La reflexión puede hacerse partiendo de las siguientes cuestiones:

La cuestión fundamental expresada en el episodio de la transfiguración, está en la revelación de Jesús como el Hijo amado de Dios, que va a hacer realidad el proyecto salvador y liberador del Padre en favor de los hombres a través de la donación de la vida, de la entrega total de sí mismo por amor. Por la transfiguración de Jesús, Dios demuestra a los creyentes de todas las épocas y lugares que una existencia hecha don, no es un fracaso, aunque termine en la cruz. La vida plena y definitiva espera, en el final del camino, a todos aquellos que, como Jesús, sean capaces de poner su vida al servicio de los hermanos.

En verdad, los hombres de nuestro tiempo tienen alguna dificultad para percibir esta lógica.

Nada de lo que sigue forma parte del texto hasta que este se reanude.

(* ===== verification/Outbox.v ===== *)
(** * Outbox: [mycellium-engine/src/outbox.rs]

    The sender's delivery queue: one stored entry per delivery id under an index,
    a legacy single-blob form, and the operations on it. *)

From S2P Require Import Prelude Crypto Wire Identity UserId Records X3DH Group Message Delivery Storage LocalState LocalProps Groups Instances.

Module outbox.
Definition LEGACY_KEY : bytes := b#"outbox".
Definition INDEX_KEY : bytes := b#"outbox-index-v2".
Definition entry_key (id : str) : bytes := key_prefix b#"outbox-entry-v2:" id.

Definition RETRY_BASE_SECS : u64 := U64 5.
Definition RETRY_MAX_SECS : u64 := U64 (60 * 60).

Inductive OutboxStatus : Type := Pending | Delivered | Failed | Cancelled.
#[export] Instance OutboxStatus_eq_dec : EqDecision OutboxStatus.
Proof. solve_decision. Defined.

Record OutboxEntry : Type := mkEntry {
  id : str;
  recipient_user_id : str;
  recipient : str;
  slot : str;
  item : option MailItem;
  created_at : u64;
  attempts : u32;
  send_after : u64;
  status : OutboxStatus;
  pairwise_plaintext : option bytes
}.

Definition is_some {A} (o : option A) : bool := match o with Some _ => true | None => false end.

Definition is_pending (self : OutboxEntry) : bool :=
  bool_decide (status self = Pending) && is_some (item self).

Definition is_due (self : OutboxEntry) (now : u64) : bool :=
  is_pending self && uleb (send_after self) now.

Inductive Attempt : Type := ADelivered | ADrop | ARetry.

Section Retry.
Context {crypto : Crypto}.

(** [1u64 << exponent] with [exponent <= 10]. *)
Definition retry_delay (entry : OutboxEntry) : u64 :=
  let exponent := N.min (u_val (attempts entry) - 1) 10 in
  let delay := usat 64 (u_val RETRY_BASE_SECS * N.shiftl 1 exponent) in
  let digest := payload_digest (id entry) in
  let jitter := uwrap 64 (byte_val (nth 0 (arr_bytes digest) zero_byte) mod u_val RETRY_BASE_SECS) in
  let total := saturating_add delay jitter in
  if uleb total RETRY_MAX_SECS then total else RETRY_MAX_SECS.

(** The fields the operations assign, the others kept. *)
Definition finish (s : OutboxStatus) (e : OutboxEntry) : OutboxEntry :=
  mkEntry (id e) (recipient_user_id e) (recipient e) (slot e) None (created_at e) (attempts e)
    (send_after e) s None.

Definition set_send_after (t : u64) (e : OutboxEntry) : OutboxEntry :=
  mkEntry (id e) (recipient_user_id e) (recipient e) (slot e) (item e) (created_at e) (attempts e)
    t (status e) (pairwise_plaintext e).

Definition set_attempts (n : u32) (e : OutboxEntry) : OutboxEntry :=
  mkEntry (id e) (recipient_user_id e) (recipient e) (slot e) (item e) (created_at e) n
    (send_after e) (status e) (pairwise_plaintext e).

(** One iteration of [flush_pass]; [deliver] is an [FnMut] with state [X]. *)
Definition flush_entry {X} (now : u64) (deliver : OutboxEntry → X → Attempt * X)
    (entry : OutboxEntry) (x : X) : nat * OutboxEntry * X :=
  if negb (is_due entry now) then (0%nat, entry, x)
  else
    let '(attempt, x) := deliver entry x in
    match attempt with
    | ADelivered => (1%nat, finish Delivered entry, x)
    | ADrop => (0%nat, finish Failed entry, x)
    | ARetry =>
        let entry := set_attempts (wrapping_succ (attempts entry)) entry in
        (0%nat, set_send_after (saturating_add now (retry_delay entry)) entry, x)
    end.

Fixpoint flush_pass {X} (entries : list OutboxEntry) (now : u64)
    (deliver : OutboxEntry → X → Attempt * X) (x : X) : nat * list OutboxEntry * X :=
  match entries with
  | [] => (0%nat, [], x)
  | entry :: rest =>
      let '(n, entry, x) := flush_entry now deliver entry x in
      let '(delivered, remaining, x) := flush_pass rest now deliver x in
      ((n + delivered)%nat, entry :: remaining, x)
  end.
End Retry.

(** The legacy entry and its conversion. *)
Record LegacyOutboxEntry : Type := mkLegacy {
  l_id : str;
  l_recipient_user_id : str;
  l_recipient : str;
  l_slot : str;
  l_item : MailItem;
  l_created_at : u64;
  l_attempts : u32;
  l_send_after : u64;
  l_status : OutboxStatus
}.

Definition from_legacy (entry : LegacyOutboxEntry) : OutboxEntry :=
  let item := if bool_decide (l_status entry = Pending) then Some (l_item entry) else None in
  mkEntry (l_id entry) (l_recipient_user_id entry) (l_recipient entry) (l_slot entry) item
    (l_created_at entry) (l_attempts entry) (l_send_after entry) (l_status entry) None.

Section Ops.
Context {crypto : Crypto} {S : Type} `{!Storage S, !Postcard OutboxEntry, !Postcard (list OutboxEntry),
  !Postcard (list LegacyOutboxEntry), !Postcard (list str)}.

(** The loop of [load] over the index. *)
Fixpoint load_entries (ids : list str) (store : S) : result error (list OutboxEntry) :=
  match ids with
  | [] => Ok []
  | id' :: rest =>
      let? found := st_get (entry_key id') store in
      let? input := ok_or (Anyhow (b#"outbox entry '" ++ id' ++ b#"' is missing")) found in
      let? entry := map_err (λ _, Anyhow (b#"outbox entry '" ++ id' ++ b#"' is corrupt"))
                      (wire.decode input) in
      if negb (bool_decide (id entry = id'))
      then Err (Anyhow (b#"outbox entry '" ++ id' ++ b#"' has the wrong identity"))
      else let? entries := load_entries rest store in Ok (entry :: entries)
  end.

Definition decode_index (input : bytes) : result error (list str) :=
  map_err (λ _, Anyhow b#"outbox index is corrupt") (wire.decode input).

Definition load (store : S) : result error (list OutboxEntry) :=
  let? index := st_get INDEX_KEY store in
  match index with
  | Some index_bytes =>
      let? ids := decode_index index_bytes in load_entries ids store
  | None =>
      let? legacy := st_get LEGACY_KEY store in
      match legacy with
      | None => Ok []
      | Some input =>
          match wire.decode (T := list OutboxEntry) input with
          | Ok entries => Ok entries
          | Err _ =>
              map_err (λ _, Anyhow b#"legacy outbox is corrupt")
                (let? entries := wire.decode (T := list LegacyOutboxEntry) input in
                 Ok (map from_legacy entries))
          end
      end
  end.

(** The previously stored ids that [save] compares against. *)
Definition old_ids (store : S) : result error (list str) :=
  let? index := st_get INDEX_KEY store in
  match index with
  | Some input => decode_index input
  | None => let? entries := load store in Ok (map id entries)
  end.

(** [store.get(&key)?.as_deref() != Some(bytes)] *)
Definition put_if_changed (key value : bytes) (store : S) : result error (list StorageMutation) :=
  let? stored := st_get key store in
  Ok (if bool_decide (stored = Some value) then [] else [Put key value]).

Fixpoint changed_entries (entries : list OutboxEntry) (store : S)
    : result error (list StorageMutation) :=
  match entries with
  | [] => Ok []
  | entry :: rest =>
      let? one := put_if_changed (entry_key (id entry)) (wire.encode entry) store in
      let? mutations := changed_entries rest store in Ok (one ++ mutations)
  end.

Definition save (entries : list OutboxEntry) : M S unit :=
  let! old_ids := readM old_ids in
  let ids := map id entries in
  if negb (bool_decide (NoDup ids)) then errM (Anyhow b#"outbox contains duplicate delivery ids")
  else
    let! mutations := readM (changed_entries entries) in
    let stale := List.filter (λ old_id, negb (contacts.contains ids old_id)) old_ids in
    let mutations := mutations ++ map (λ old_id, Delete (entry_key old_id)) stale in
    let! index := readM (put_if_changed INDEX_KEY (wire.encode ids)) in
    let! legacy := readM (st_get LEGACY_KEY) in
    let mutations := mutations ++ index ++ (if is_some legacy then [Delete LEGACY_KEY] else []) in
    let! _ := st_apply_batch mutations in retM tt.

Definition enqueue_at (id' : str) (to : str * str) (slot' : str) (item' : MailItem)
    (plaintext : option bytes) (now send_after' : u64) : M S unit :=
  let '(recipient_user_id', recipient') := to in
  let! entries := readM load in
  match List.find (λ entry, bool_decide (id entry = id')) entries with
  | Some existing =>
      if bool_decide (recipient_user_id existing = recipient_user_id')
         && bool_decide (slot existing = slot')
      then retM tt
      else errM (Anyhow b#"delivery id already belongs to another outbox item")
  | None =>
      save (entries ++ [mkEntry id' recipient_user_id' recipient' slot' (Some item') now (U32 0)
                          send_after' Pending plaintext])
  end.

Definition pairwise (item' : MailItem) : bool :=
  match item' with Direct _ | GroupInvite _ | GroupLeave _ => true | GroupText _ _ => false end.

Definition enqueue_pairwise (id' recipient_user_id' recipient' slot' : str) (item' : MailItem)
    (plaintext : option bytes) (now : u64) : M S unit :=
  if is_some plaintext && negb (pairwise item')
  then errM (Anyhow b#"only pairwise envelopes can be readdressed")
  else enqueue_at id' (recipient_user_id', recipient') slot' item' plaintext now (U64 0).

Definition enqueue (id' recipient_user_id' recipient' slot' : str) (item' : MailItem) (now : u64)
    : M S unit :=
  enqueue_pairwise id' recipient_user_id' recipient' slot' item' None now.

Definition len (store : S) : result error nat :=
  let? entries := load store in Ok (length (List.filter is_pending entries)).

Definition apply_status (s : OutboxStatus) (entry : OutboxEntry) : OutboxEntry :=
  let entry := mkEntry (id entry) (recipient_user_id entry) (recipient entry) (slot entry)
    (item entry) (created_at entry) (attempts entry) (U64 0) s (pairwise_plaintext entry) in
  if bool_decide (s = Pending) then entry else finish s entry.

Definition set_status (id' : str) (s : OutboxStatus) : M S bool :=
  let! entries := readM load in
  let found := existsb (λ entry, bool_decide (id entry = id')) entries in
  let entries := map (λ entry, if bool_decide (id entry = id') then apply_status s entry else entry)
                   entries in
  let! _ := (if found then save entries else retM tt) in retM found.

Definition mark_delivered (id' : str) : M S bool := set_status id' Delivered.
Definition mark_cancelled (id' : str) : M S bool := set_status id' Cancelled.
Definition mark_failed (id' : str) : M S bool := set_status id' Failed.

Definition make_all_due : M S unit :=
  let! entries := readM load in
  save (map (λ entry, if is_pending entry then set_send_after (U64 0) entry else entry) entries).

(** What [record_attempt] does to the pending entry. *)
Definition attempted (now : u64) (accepted : bool) (entry : OutboxEntry) : OutboxEntry :=
  if accepted then set_send_after (U64 0) (finish Delivered entry)
  else
    let entry := set_attempts (saturating_add (attempts entry) (U32 1)) entry in
    set_send_after (saturating_add now (retry_delay entry)) entry.

Definition record_attempt (id' : str) (now : u64) (accepted : bool) : M S bool :=
  let! entries := readM load in
  let hit entry := bool_decide (id entry = id') && is_pending entry in
  let found := existsb hit entries in
  let remaining := map (λ entry, if hit entry then attempted now accepted entry else entry) entries in
  if negb found then retM false
  else let! _ := save remaining in retM true.

Definition readdressed (new_id new_slot : str) (new_item : MailItem) (entry : OutboxEntry)
    : OutboxEntry :=
  mkEntry new_id (recipient_user_id entry) (recipient entry) new_slot (Some new_item)
    (created_at entry) (U32 0) (U64 0) (status entry) (pairwise_plaintext entry).

Definition readdress_pending (old_id new_id new_slot : str) (new_item : MailItem) : M S bool :=
  let! entries := readM load in
  if negb (bool_decide (new_id = old_id))
     && existsb (λ entry, bool_decide (id entry = new_id)) entries
  then errM (Anyhow b#"readdressed delivery id already exists")
  else
    let hit entry := bool_decide (id entry = old_id) && is_pending entry in
    match List.find hit entries with
    | None => retM false
    | Some _ =>
        let entries := update_first hit (readdressed new_id new_slot new_item) entries in
        let! _ := save entries in retM true
    end.
End Ops.
End outbox.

Para muchos de nuestros hermanos, la vida plena no está en el amor llevado hasta las últimas consecuencias (hasta la donación total de la vida), sino en la preocupación egoísta por sus intereses personales, por su pequeño mundo privado; no está en el servicio sencillo y humilde en favor de los hermanos (sobre todo de los más débiles, de los más marginados, de los más infelices), más en asegurar para sí una dosis generosa de poder, de influencia, de autoridad, de dominio, de la sensación de pertenecerá a la categoría de los vencedores; no está en una vida vivida como don, con humildad y sencillez, sino en una vida hecha un juego complicado de conquista de honras, de glorias, de éxitos. ¿De verdad, dónde está la realización plena del hombre? ¿Quién tiene razón: Dios o los esquemas humanos que hoy dominan en el mundo y que nos imponen una lógica diferente de la del Evangelio?

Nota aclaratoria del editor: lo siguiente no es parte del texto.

(* ===== verification/OutboxProps.v ===== *)
(** * OutboxProps: what the outbox guarantees

    The stored queue refines a list of entries with distinct ids; final entries
    stay final and hold no content; retries back off within bounds. *)

From S2P Require Import Prelude Crypto Wire Identity UserId Records X3DH Group Message Delivery Storage LocalState LocalProps Groups Codecs Outbox Instances.
Import outbox.

(** ** Refinement *)
Section Refinement.
Context {crypto : Crypto} {S : Type} `{!Storage S, !LawfulStorage S, !Postcard OutboxEntry,
  !Postcard (list OutboxEntry), !Postcard (list LegacyOutboxEntry), !Postcard (list str)}.

Lemma load_entries_simr ids : simr (S := S) (load_entries ids) (load_entries ids).
Proof. induction ids as [|i ids IH]; cbn [load_entries]; solve_simr. Qed.
Hint Resolve load_entries_simr : sim.

Lemma outbox_load_simr : simr (S := S) load load.
Proof. unfold load. solve_simr. Qed.
Hint Resolve outbox_load_simr : sim.

Lemma old_ids_simr : simr (S := S) old_ids old_ids.
Proof. unfold old_ids. solve_simr. Qed.

Lemma put_if_changed_simr k v : simr (S := S) (put_if_changed k v) (put_if_changed k v).
Proof. unfold put_if_changed. solve_simr. Qed.
Hint Resolve old_ids_simr put_if_changed_simr : sim.

Lemma changed_entries_simr es : simr (S := S) (changed_entries es) (changed_entries es).
Proof. induction es as [|e es IH]; cbn [changed_entries]; solve_simr. Qed.
Hint Resolve changed_entries_simr : sim.

Lemma outbox_save_sim es : sim (S := S) (save es) (save es).
Proof. unfold save. solve_sim. Qed.
Hint Resolve outbox_save_sim : sim.

Lemma enqueue_at_sim i to sl it pt now t :
  sim (S := S) (enqueue_at i to sl it pt now t) (enqueue_at i to sl it pt now t).
Proof. unfold enqueue_at. destruct to. solve_sim. Qed.
Lemma enqueue_pairwise_sim i u r sl it pt now :
  sim (S := S) (enqueue_pairwise i u r sl it pt now) (enqueue_pairwise i u r sl it pt now).
Proof.
  unfold enqueue_pairwise. destruct (is_some pt && _); [apply sim_err|apply enqueue_at_sim].
Qed.
Lemma set_status_sim i s : sim (S := S) (set_status i s) (set_status i s).
Proof.
  unfold set_status. apply sim_bind; [eauto with sim|]. intros es.
  apply sim_bind; [|eauto with sim]. destruct (existsb _ es); eauto with sim.
Qed.
Lemma make_all_due_sim : sim (S := S) make_all_due make_all_due.
Proof. unfold make_all_due. solve_sim. Qed.
Lemma record_attempt_sim i now a : sim (S := S) (record_attempt i now a) (record_attempt i now a).
Proof.
  unfold record_attempt. apply sim_bind; [eauto with sim|]. intros es. cbv zeta.
  destruct (negb _); [eauto with sim|]. apply sim_bind; eauto with sim.
Qed.
Lemma readdress_pending_sim o n sl it :
  sim (S := S) (readdress_pending o n sl it) (readdress_pending o n sl it).
Proof.
  unfold readdress_pending. apply sim_bind; [eauto with sim|]. intros es. cbv zeta.
  destruct (_ && _); [eauto with sim|]. destruct (List.find _ es); [|eauto with sim].
  apply sim_bind; eauto with sim.
Qed.
End Refinement.
#[export] Hint Resolve outbox_load_simr outbox_save_sim enqueue_at_sim enqueue_pairwise_sim
  set_status_sim make_all_due_sim record_attempt_sim readdress_pending_sim : sim.

(** ** Saving and loading *)
Section Save.
Context {crypto : Crypto} `{!Postcard OutboxEntry, !Postcard (list OutboxEntry),
  !Postcard (list LegacyOutboxEntry), !Postcard (list str)}.

Lemma entry_key_index i : entry_key i ≠ INDEX_KEY.
Proof. intros H. apply (f_equal (λ k, nth 7 k zero_byte)) in H. discriminate H. Qed.
Lemma entry_key_legacy i : entry_key i ≠ LEGACY_KEY.
Proof. intros H. apply (f_equal (λ k, nth 6 k zero_byte)) in H. discriminate H. Qed.
Lemma entry_key_eq i j : entry_key i = entry_key j ↔ i = j.
Proof. apply key_prefix_inj. Qed.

A veces somos tentados por el desánimo, porque no percibimos el alcance de los planes de Dios; nos parece que siguiendo la lógica de Dios, seremos siempre perdedores y fracasados, que nunca integraremos la élite de los señores del mundo y que nunca llegaremos a conquistar el reconocimiento de aquellos que caminan a nuestro lado. La transfiguración de Jesús nos grita, desde lo alto de aquel monte: no os desaniméis, pues la lógica de Dios no conduce al fracaso, sino a la resurrección, a la vida definitiva, a la felicidad sin fin.

Los tres discípulos, testigos de la transfiguración, parecen no tener mucha voluntad de “descender a tierra” y enfrentarse al mundo y a los problemas de los hombres. Representan a todos aquellos que viven con los ojos puestos en el cielo, alejados de la realidad concreta del mundo, sin voluntad de intervenir para renovarlo y transformarlo. Sin embargo, ser seguidor de Jesús obliga a “bajar al mundo” para testimoniar a los hombres, incluso contracorriente, que la realización auténtica está en la donación de la vida; obliga a mezclarnos con el mundo, con sus problemas y dramas, a fin de aportar nuestra contribución para el surgimiento de un mundo más justo y más feliz. La religión no es un opio que nos adormece, sino un compromiso con Dios, que se hace compromiso de amor con el mundo y con los hombres.